28 febrero 2009

Pinocho Lionel



Soy un amante de los animales. Ojo, entiéndaseme bien, en el buen sentido, nada que ver con el amor a los zoológicos, tan claustrofóbicos, ni con el amor carnal más clorofílico, que de todo hay en la viña de interné. Pero de eso quería hablarles, precisamente, de interné y sus peligros.
Po r eso, serán los ancestros mariñeiros-no sé-, amante como soy también de las redes sociales, decidí hace poco buscarle a mi querido Pastor de Brie, de nombre Bimbo José, una novia, para que no estuviera tan sólo y , para que nos vamos a engañar, para lo que la busca todo el mundo por la red, para follar. Me dije a mi mismo, superando los reparos éticos de un principio, que porqué no iba a poder aprovecharse también mi pequeñín de los avances tecnológicos puestos al servicio de las necesidades básicas. Así que, obtenida su aprobación con un tremendo lametón en la mejilla, nos decidimos a probar suerte. Y entonces fue cuando la conocimos.

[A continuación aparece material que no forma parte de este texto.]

Lemma two_senders_calls : Forall (calls InCaller (small 5)) [two_senders].
Proof.
  constructor; [|constructor]. unfold two_senders.
  repeat first [by apply rt_newClientStream | apply rt_SendRaw; by vm_compute
    | apply rt_Ret | apply rt_Go | apply rt_Bind; [|intros ?] | case_match].
Qed.

(** The goroutine that was started takes credit for one byte, the other one takes
    credit for five, writes them, and then the first one writes. *)
Definition overtaking : list (bool * nat) :=
  (replicate 17 (true, 2) ++ replicate 5 (true, 3) ++ replicate 20 (true, 2) ++ replicate 12 (true, 3) ++
   mjoin (replicate 60 [(false, 0); (false, 1)]))%nat.

Definition overtaken : Trace := trace_run overtaking (mkTrace (windowed [two_senders]) (λ _, []) (λ _, [])).

(** The backlog then holds five bytes with a window of four, which
    [buffers_bounded] allows. *)
Lemma buffers_bounded_witness :
  bounded 5 4 4 (world (client (net overtaken))) ∧ bounded 5 4 4 (world (server (net overtaken))) ∧
  (recvItems <$> heap (world (server (net overtaken)))) = [[msg_frame 1 [x02; x03; x04; x05; x06]]] ∧
  (sendWindow <$> heap (world (client (net overtaken)))) = [-2].
Proof.
  destruct (buffers_bounded (I:=unit) (HH:=unit) 5 [WithDialInitialWindow 4] [two_senders] window_server
    Background Background ctx_empty ctx_empty overtaken) as (Hc & Hs).
  - done.
  - done.
  - done.
  - apply two_senders_calls.
  - apply window_server_calls.
  - apply trace_run_rtc.
  - split_and!; [exact Hc|exact Hs|by vm_compute..].
Defined.

(** C40: taking turns is needed.  Client and server have the same window, and two
    goroutines of the client send one message each on one stream, each when
    [SendRaw] lets it; when the longer message overtakes the one whose credit
    was taken first, the server refuses the latter and resets the stream with
    RESOURCE_EXHAUSTED. *)
Theorem concurrent_sends_reset :
  let n := windowed [two_senders] in
  muxWindow (mux (world (client n))) = muxWindow (mux (world (server n))) ∧
  ∃ n', rtc net_step n n' ∧
    (Payload <$> wlog (world (client n'))) = [[]; [x02; x03; x04; x05; x06]; [x01]] ∧
    (λ f, (FKind f, StreamId f, pCode <$> FStatus f)) <$> wlog (world (server n')) =
      [(KIND_RST, 1, Some codes.ResourceExhausted)].
Proof.
  split; [done|]. exists (net_run overtaking (windowed [two_senders])).
  split_and!; [apply net_run_rtc|by vm_compute..].
Qed.
(** * LangPatrol dataset generators: a shallow embedding and its properties

    The development follows the two generator scripts of the repository:

    - [generate_missing_reference_dataset.py]: the reference patterns, the
      span detector, the annotator, the length enforcer, the per-case
      synthesis and the sector x pattern quota loop (module [MissingRef]);
    - [generate_dataset.py]: the message-history extraction and the on-disk
      store with its index (module [Dataset]).

    Python strings are modelled as lists of 8-bit characters ([list ascii]);
    the classification of characters (word characters, white space, lower
    case) is the one Python applies to code points below 128.  Python
    integers are [Z].  Calls to the generation service are inputs of the
    model: the text the service returned, or [None] when the call raised. *)

From Stdlib Require Import ZArith List Ascii String DecimalString Bool Lia.
From Stdlib Require DecimalPos.
From stdpp Require Import base decidable option list sorting gmap strings.
Import ListNotations.

Local Open Scope Z_scope.

(** ** Python string operations *)

Module Text.

Abbreviation text := (list ascii).

Definition txt (s : string) : text := list_ascii_of_string s.

Definition len {A} (t : list A) : Z := Z.of_nat (length t).

(** Index normalisation of a slice bound: a negative bound counts from the
    end, and every bound is clamped to [0, len]. *)
Definition norm_index (n : Z) (i : Z) : nat :=
  Z.to_nat (if i <? 0 then Z.max 0 (i + n) else Z.min i n).

(** [t[:i]] *)
Definition slice_to {A} (t : list A) (i : Z) : list A :=
  firstn (norm_index (len t) i) t.

(** [t[i:]] *)
Definition slice_from {A} (t : list A) (i : Z) : list A :=
  skipn (norm_index (len t) i) t.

Lo primero que le llamó su atención fue su nombre: Pinocho Lionel, algo inaudito, todo un toque de originalidad que no hizo más que acrecentar el deseo de mi perro y, tengo que reconocerlo, unos incómodos celos en su amo. No muy femenino quizás, pero también la novia de Belmondo se llamaba Carlos y nadie ladró en su momento.
Su pelo, negro como el azabache, y su origen Terrier, de los Terrier de toda la vida, nos cautivó desde ese mismo instante. Concertamos una cita. Cuando llegó el momento, a mi perro no le llegaba el collar al cuello y yo…tengo que reconocer que me sentía un poco proxeneta propiciando ese encuentro.
Pues qué quieren que les diga, el asunto resultó todo un fiasco: el tal Pinocho resultó ser un macho y su dueño un imbécil incurable, con lo que en el instante en el que nuestras miradas se cruzaron, ya fue imposible detener la lucha. Entre ladridos desbocados y mechones de hermoso pelo azabache sobrevolando nuestras cabezas, sólo un buen rato después, cuando la pelea se trasladó al interior de un bar, fuímos capaces de ponerle fin lanzando un taburete a la cabeza de mi perro, todo un ardid como muy de fiesta tradicional española.
Decía lo de imbécil porque el amo y señor del tal Pinocho, supongo que de nombre Lionel, no tuvo otra ocurrencia mejor que denunciarme, por lo que el asunto está ahora en manos de los tribunales y tengo a Bimbo José en cuarentena a la espera de la resolución de la autoridad veterinaria. He tenido además para más escarnio que indemnizar al taburete.
Comprenderán muy bien que no quiera ni oir hablar de citas a ciegas, si esto le ocurrió a un cuadrúpedo ¿ qué insondables peligros nos acechan en la Red a los animales de dos patas?